SINGAPORE - For the past nine years, Madam Ng Beng Tiaw, 68, has been the main caregiver for her teenage granddaughter who has special needs.
Although Madam Ng's husband and an adult son live in their Choa Chu Kang flat as well, the retiree was often left juggling housework and caring for Lee Xin Hui by herself.
The 15-year-old has Global Developmental Delay (GDD), a condition where a child has delays in his physical and cognitive development, which can include speech skills, and emotional and social development.
Since February this year, Xin Hui has been able to spend time at a new after-school care centre for children with special needs, which is located in the Minds Woodlands Gardens School compound.
For Madam Ng, it means she can now spend her afternoons resting and relaxing.
Xin Hui is one of 23 students attending the centre run by the Movement for the Intellectually Disabled of Singapore (Minds), which was officially opened on Thursday (Sept 5). It first began operations on Jan 2 this year.
Besides providing before-and-after school care for special needs children aged seven to 18, Minds Raintree tailors learning programmes to their needs - from cooking and the arts to critical thinking skills.
The educational and enrichment programmes are also planned to complement the school's structured curriculum, thus reinforcing the skills and knowledge taught at school, said Minds deputy chief executive Koh Gee May. It is the first such centre by Minds.

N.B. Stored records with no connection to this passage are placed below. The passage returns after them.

Lemma process_kept conn b r : process conn b = Ok r -> kept b r.2.
Proof.
  unfold process_conn. destruct (be_conns b !! conn) as [cl|] eqn:Ecl; [|done].
  intros (r1 & E & [= <-])%bind_Ok_inv Hok. cbn [snd].
  assert (kept b (rs_world r1.2)) as Hk.
  { apply (process_keeps _ _ _ _ _ kept) in E; [exact E|..].
    - intros size w. unfold unix_fd_read_cb. destruct (recv _ _ _). apply kept_net.
    - apply write_kept.
    - intros fn params s0 ret result s1. apply methods_kept.
    - done.
    - done. }
  destruct (Hk Hok) as [[Hc Hs Hd Ht] Hl]. pose proof Hl as [Hlcb Hld Hlc Hls Hln].
  assert (conn < be_next b) as Hlt.
  { destruct (decide (be_next b <= conn)) as [Hle|]; [|lia]. by rewrite (heap_conns _ Hok) in Ecl. }
  split; split; cbn; try done.
  - intros a Ha. rewrite lookup_insert_ne by lia. by apply Hc.
  - intros a Ha Hn. rewrite lookup_insert_ne by (intros ->; congruence). by apply Hlc.
Qed.

Lemma step_kept b b' : be_step recv send realpath info_new foo b b' -> kept b b'.
Proof.
  intros [mapper sock b0 p b1 E|conn b0 ret b1 E|conn b0 _|ev b0 b1 E|p b0 _].
  - unfold server_listen_cb in E. destruct (sock <? 0); [done|]. injection E as <- <-.
    intros [Hc Hs Hd Ht]. split; split; cbn; try done; try lia.
    + intros a Ha. rewrite lookup_insert_ne by lia. apply Hc. lia.
    + intros a Ha. apply Hs. lia.
    + intros a Ha. apply Hd. lia.
    + intros a Ha. apply Ht. lia.
    + intros a Ha Hn. by rewrite lookup_insert_ne by lia.
  - exact (process_kept _ _ _ E).
  - intros [Hc Hs Hd Ht]. split; split; cbn; try done; try lia.
    + intros a Ha. rewrite lookup_delete_None. right. by apply Hc.
    + intros a Ha Hn. rewrite lookup_delete_None. by right.
  - exact (run_calls_kept _ _ _ _ E).
  - intros [Hc Hs Hd Ht]. split; split; cbn; try done; try lia.
    + intros a Ha. rewrite lookup_delete_None. right. by apply Hs.
    + intros a Ha. rewrite list_elem_of_filter. intros [_ Hin]. by apply (Ht a).
    + intros a Ha Hn. rewrite lookup_delete_None. by right.
Qed.

Lemma steps_kept b b' : rtc (be_step recv send realpath info_new foo) b b' -> kept b b'.
Proof. induction 1 as [|b1 b2 b3 Hs _ IH]; [done|]. etrans; [by apply step_kept|exact IH]. Qed.

(** ** Callbacks whose objects are gone *)

(** A registered callback that reaches no object: a scan callback whose scan was freed
    or never existed, or a listener whose connection was freed. *)
Definition dangling (b : backend N) (e : callback_entry) : Prop :=
  e ∈ callbacks (be_source b) /\
  ((cb_fun e = SCAN_EVENT_CB /\ exists conn p, be_data b !! cb_data e = Some (ScanEventData conn p) /\
      match p with Some p => p < be_next b /\ be_scans b !! p = None | None => True end) \/
   (cb_fun e = LISTEN_EVENT_CB /\ cb_data e < be_next b /\ be_conns b !! cb_data e = None)).

Lemma later_dangling b b' e : later b b' -> dangling b e -> dangling b' e.
Proof.
  intros [Hcb Hd Hc Hs Hn] [Hin [(Hf & conn & p & Hdata & Hp)|(Hf & Hlt & Hconn)]]; (split; [by apply Hcb|]); [left|right].
  - split; [done|]. exists conn, p. split; [by apply Hd|]. destruct p as [p|]; [|done]. destruct Hp. split; [lia|by apply Hs].
  - split_and!; [done|lia|by apply Hc].
Qed.

Lemma dangling_call b e ev b' : dangling b e -> event_ok ev -> event_cb send foo (cb_fun e) (cb_data e) ev b <> Ok b'.
Proof.
  intros [_ [(-> & conn & p & Hdata & Hp)|(-> & _ & Hconn)]] Hev; unfold event_cb.
  - rewrite decide_True by done. unfold scan_event_cb, scan_data_of, expected_scan_id. rewrite Hdata. cbn.
    destruct p as [p|]; [|done]. destruct Hp as [_ ->]. done.
  - rewrite decide_False, decide_True by done. unfold listen_event_cb, notify_event.
    destruct (struct_roundtrip struct_a6o_event (event_val foo ev)) as (j & Hm & _); [apply all_roundtrip|apply schema_event|done|].
    unfold jrpc_marshall_struct. rewrite Hm. cbn. unfold notify_conn. by rewrite Hconn.
Qed.

Lemma dangling_calls calls b e ev b' :
  heap_ok b -> dangling b e -> event_ok ev -> (cb_fun e, cb_data e) ∈ calls -> run_calls send foo calls ev b <> Ok b'.
Proof.
  intros Hok Hd Hev Hin. revert b Hok Hd. induction calls as [|[cb data] calls IH]; [by apply elem_of_nil in Hin|].
  intros b Hok Hd. cbn [run_calls]. intros (b1 & E & E')%bind_Ok_inv.
  apply elem_of_cons in Hin as [[= <- <-]|Hin]; [by eapply dangling_call|].
  destruct (event_cb_kept _ _ _ _ _ E Hok) as [Hok1 Hl]. by apply (IH Hin b1 Hok1); [by eapply later_dangling|].
Qed.

Lemma fire_dangling b b' e ev :
  heap_ok b -> dangling b e -> rtc (be_step recv send realpath info_new foo) b b' ->
  Z.land (cb_mask e) (ev_type ev) <> 0 -> event_ok ev -> exists f, fire_event send foo ev b' = Fault f.
Proof.
  intros Hok Hd Hsteps Hmask Hev. destruct (steps_kept _ _ Hsteps Hok) as [Hok' Hl].
  pose proof (later_dangling _ _ _ Hl Hd) as Hd'.
  assert ((cb_fun e, cb_data e) ∈ a6o_event_source_fire_event (be_source b') ev) as Hin.
  { apply list_elem_of_In, in_flat_map. exists e. split; [by apply list_elem_of_In, Hd'|].
    rewrite (proj2 (Z.eqb_neq _ _)) by done. by left. }
  destruct (fire_event send foo ev b') as [b''|f] eqn:E; [|by exists f].
  by destruct (dangling_calls _ _ _ _ b'' Hok' Hd' Hev Hin).
Qed.
(* ===== verification/Options.v ===== *)
(** * The options of the three programs
    ([src/tools/armadito-scan.c], [armadito-info.c], [src/arch/linux/daemon/main.c])

    What [getopt_long] returned, option by option, is a list of letters with their
    arguments, and what it left the list of the other arguments. *)
From S2P Require Import Prelude Status Conf Log.

#[local] Open Scope string_scope.
#[local] Open Scope Z_scope.

Record scan_options := ScanOptions {
  unix_socket_path : string;
  format_json : bool;
  recursive : Z;
  threaded : Z;
  no_summary : bool;
  print_clean : Z;
  path_to_scan : option string;
}.

Record info_options := InfoOptions { io_unix_socket_path : string; io_format_json : bool }.

(** The options read so far, or the status [usage] or [version] exits with. *)
Definition parsed (A : Type) : Type := A + Z.

(** The options of [optstring], one by one, with their arguments; [-v] is accepted by
    [getopt_long] but has no case. *)
Section options.
Context {A : Type} (option_step : ascii -> string -> A -> outcome (parsed A)).

Fixpoint parse_loop (l : list (ascii * string)) (opts : A) : outcome (parsed A) :=
  match l with
  | [] => Ok (inl opts)
  | (c, optarg) :: l =>
      r ← option_step c optarg opts;
      match r with inl opts => parse_loop l opts | inr status => Ok (inr status) end
  end.

End options.

Definition DEFAULT_SOCKET_PATH : string := "@/tmp/.armadito-daemon".

Definition scan_option_step (c : ascii) (optarg : string) (o : scan_options) : outcome (parsed scan_options) :=
  match c with
  | "?"%char => Ok (inl o)
  | "h"%char => Ok (inr 255)
  | "V"%char => Ok (inr 0)
  | "a"%char => Ok (inl (ScanOptions optarg (format_json o) (recursive o) (threaded o) (no_summary o) (print_clean o) (path_to_scan o)))
  | "j"%char => Ok (inl (ScanOptions (unix_socket_path o) true (recursive o) (threaded o) (no_summary o) (print_clean o) (path_to_scan o)))
  | "r"%char => Ok (inl (ScanOptions (unix_socket_path o) (format_json o) 1 (threaded o) (no_summary o) (print_clean o) (path_to_scan o)))
  | "t"%char => Ok (inl (ScanOptions (unix_socket_path o) (format_json o) (recursive o) 1 (no_summary o) (print_clean o) (path_to_scan o)))
  | "n"%char => Ok (inl (ScanOptions (unix_socket_path o) (format_json o) (recursive o) (threaded o) true (print_clean o) (path_to_scan o)))
  | _ => Fault Aborted
  end.

(** [args]: what is left from [optind] on. *)
Definition scan_parse_options (l : list (ascii * string)) (args : list string) : outcome (parsed scan_options) :=
  r ← parse_loop scan_option_step l (ScanOptions DEFAULT_SOCKET_PATH false 0 0 false 0 None);
  match r, args with
  | inr status, _ => Ok (inr status)
  | inl o, [path] =>
      Ok (inl (ScanOptions (unix_socket_path o) (format_json o) (recursive o) (threaded o) (no_summary o) (print_clean o) (Some path)))
  | inl _, _ => Ok (inr 255)
  end.

Definition info_option_step (c : ascii) (optarg : string) (o : info_options) : outcome (parsed info_options) :=
  match c with
  | "?"%char => Ok (inl o)
  | "h"%char => Ok (inr 1)
  | "V"%char => Ok (inr 0)
  | "a"%char => Ok (inl (InfoOptions optarg (io_format_json o)))
  | "j"%char => Ok (inl (InfoOptions (io_unix_socket_path o) true))
  | _ => Fault Aborted
  end.

Definition info_parse_options (l : list (ascii * string)) (args : list string) : outcome (parsed info_options) :=
  r ← parse_loop info_option_step l (InfoOptions DEFAULT_SOCKET_PATH false);
  match r, args with
  | inr status, _ => Ok (inr status)
  | inl o, [] => Ok (inl o)
  | inl _, _ => Ok (inr 1)
  end.

(** [localstatedir] is the directory given when the program is configured. *)
Section daemon_options.
Variable localstatedir : string.

Record a6o_daemon_options := DaemonOptions {
  no_daemon : bool;
  unix_path : string;
  s_log_level : string;
  pid_file : option string;
}.

Definition daemon_option_step (c : ascii) (optarg : string) (o : a6o_daemon_options) : outcome (parsed a6o_daemon_options) :=
  match c with
  | "h"%char => Ok (inr 1)
  | "V"%char => Ok (inr 0)
  | "n"%char => Ok (inl (DaemonOptions true (unix_path o) (s_log_level o) (pid_file o)))
  | "l"%char =>
      if check_log_level optarg then Ok (inr 1) else Ok (inl (DaemonOptions (no_daemon o) (unix_path o) optarg (pid_file o)))
  | "a"%char => Ok (inl (DaemonOptions (no_daemon o) optarg (s_log_level o) (pid_file o)))
  | "i"%char => Ok (inl (DaemonOptions (no_daemon o) (unix_path o) (s_log_level o) (Some optarg)))
  | "?"%char => Ok (inl o)
  | _ => Fault Aborted
  end.

Definition DEFAULT_LOG_LEVEL : string := "error".
Definition DEFAULT_PID_FILE : string := localstatedir +:+ "/run/armadito-scand.pid".

Definition daemon_parse_options (l : list (ascii * string)) (args : list string) : outcome (parsed a6o_daemon_options) :=
  r ← parse_loop daemon_option_step l (DaemonOptions false DEFAULT_SOCKET_PATH DEFAULT_LOG_LEVEL (Some DEFAULT_PID_FILE));
  match r, args with
  | inr status, _ => Ok (inr status)
  | inl o, [] => Ok (inl o)
  | inl _, _ => Ok (inr 1)
  end.

(** The options that are read have a level that [log_init] knows. *)
Lemma daemon_options_level l args o :
  daemon_parse_options l args = Ok (inl o) -> check_log_level (s_log_level o) = false.
Proof.
  unfold daemon_parse_options. intros (r & E & Er)%bind_Ok_inv. destruct r as [o'|]; [|done].
  destruct args; [|done]. injection Er as <-. revert E.
  assert (check_log_level (s_log_level (DaemonOptions false DEFAULT_SOCKET_PATH DEFAULT_LOG_LEVEL (Some DEFAULT_PID_FILE))) = false)
    as Ho by done.
  revert Ho. generalize (DaemonOptions false DEFAULT_SOCKET_PATH DEFAULT_LOG_LEVEL (Some DEFAULT_PID_FILE)) as o.
  induction l as [|[c optarg] l IH]; intros o Ho; cbn [parse_loop]; [by intros [= <-]|].
  intros ([o2|] & E2 & E)%bind_Ok_inv; [|done]. apply (IH o2); [|done]. clear IH E. revert E2.
  unfold daemon_option_step. repeat case_match; intros E2; simplify_eq/=; done.
Qed.

End daemon_options.
(** ** Theorems *)

Definition permission_fds (evs : list fan_event) : list Z := fds_of (fun e => is_perm e.1) evs.

(** In permission mode the events taken are the permission events. *)
Lemma taken_permission f evs :
  fa_enable_permission f = true -> Forall (kernel_event f) evs ->
  fds_of (taken f) evs = permission_fds evs.
Proof.
  intros Hf. unfold permission_fds. induction 1 as [|e evs (_ & Ho & _) _ IH]; [done|].
  rewrite !fds_of_cons, IH. unfold taken. destruct (is_perm e.1); [done|].
  destruct (is_open e.1); [by rewrite Ho in Hf|done].
Qed.

(** C2: No opening is left without an answer, and none is answered twice: whatever
    the kernel delivers and however the monitor thread and the scans of the pool
    interleave, the descriptors answered so far together with those still waiting (in
    a pass or in the pool) are the descriptors of the permission events read, each as
    many times as it was delivered; the only effect on descriptors is that each is
    closed right after its answer.  When no work is left every event has its
    answer. *)
Theorem fanotify_answers_once {W} (modules : list (a6o_module W)) (f : fanotify_monitor) (clock : nat -> Z)
    (stack_scan_id : Z) (sc : scan_state W) (r : fa_run W)
    (Hperm : fa_enable_permission f = true) (Hfresh : st_fds sc = [])
    (Hr : fa_reachable modules f clock stack_scan_id (kernel_event f) sc r) :
  let answered := (fa_responses (r_fa r)).*1 in
  answered ++ waiting f r ≡ₚ permission_fds (r_read r) /\
  st_fds (fa_scan (r_fa r)) = FdClosed <$> answered /\
  (fa_idle r -> answered ≡ₚ permission_fds (r_read r)).
Proof.
  apply fa_reachable_inv in Hr as [Hf Ho Ha _ _ _ Hread]; [|done|done].
  rewrite Hperm in Ha. rewrite <- Ha, taken_permission in Hf by done. rewrite <- Ha in Ho.
  split; [exact Hf|]. split; [exact Ho|]. intros (E1 & E2 & E3). rewrite <- Hf.
  unfold waiting. by rewrite E1, E2, E3, app_nil_r.
Qed.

Madam Ng became the main caregiver for Xin Hui and her 14-year-old sister after their parents divorced around 2009, but had to devote even more time when the girls' father died last year.
"She used to cry every morning and refused to get out of bed. She would also be uncomfortable in crowded places like foodcourts, but since attending the centre, she is happier and more confident," said Madam Ng.
Programmes at the centre have helped her socialise and develop confidence, added Madam Ng.
The teen attends the Minds Woodlands Gardens School from 7.45am and Minds Raintree from 12.15pm, where she is looked after until 5.30pm.
"Now I have at least four hours every day to rest and read my magazines," said Madam Ng.
Fees cost $832 every month but Madam Ng said 70 per cent of the cost is subsidised in Xin Hui's case.
She had been looking to enrol her granddaughter into an after-school care centre for three years, but many could not take her in because of her special needs.
The centre has been a godsend for Ms Ruhama Halimi as well, who is the main caregiver for her 12-year-old son, who also has GDD.
"It's really not easy and it can be stressful especially for a single mother," said Ms Ruhama, 47, who works as a school librarian and has another 14-year-old daughter.
But after son Iqbal Syabil, also a student at Minds Woodlands Gardens School, started attending the care centre from February, Ms Ruhama said that she has had more time to rest and focus on her work.
Said Ms Koh: "The idea in opening a special student care centre was mooted years ago as we noticed that there were a lot of caregivers in Minds who have no additional caregiver support, and had to give up their jobs with regular working schedules to care for their children with special needs."
Minds Raintree is the sixth care centre in Singapore for children with special needs.
Others include the Association For Persons with Special Needs Student Care Centre in Ang Mo Kio.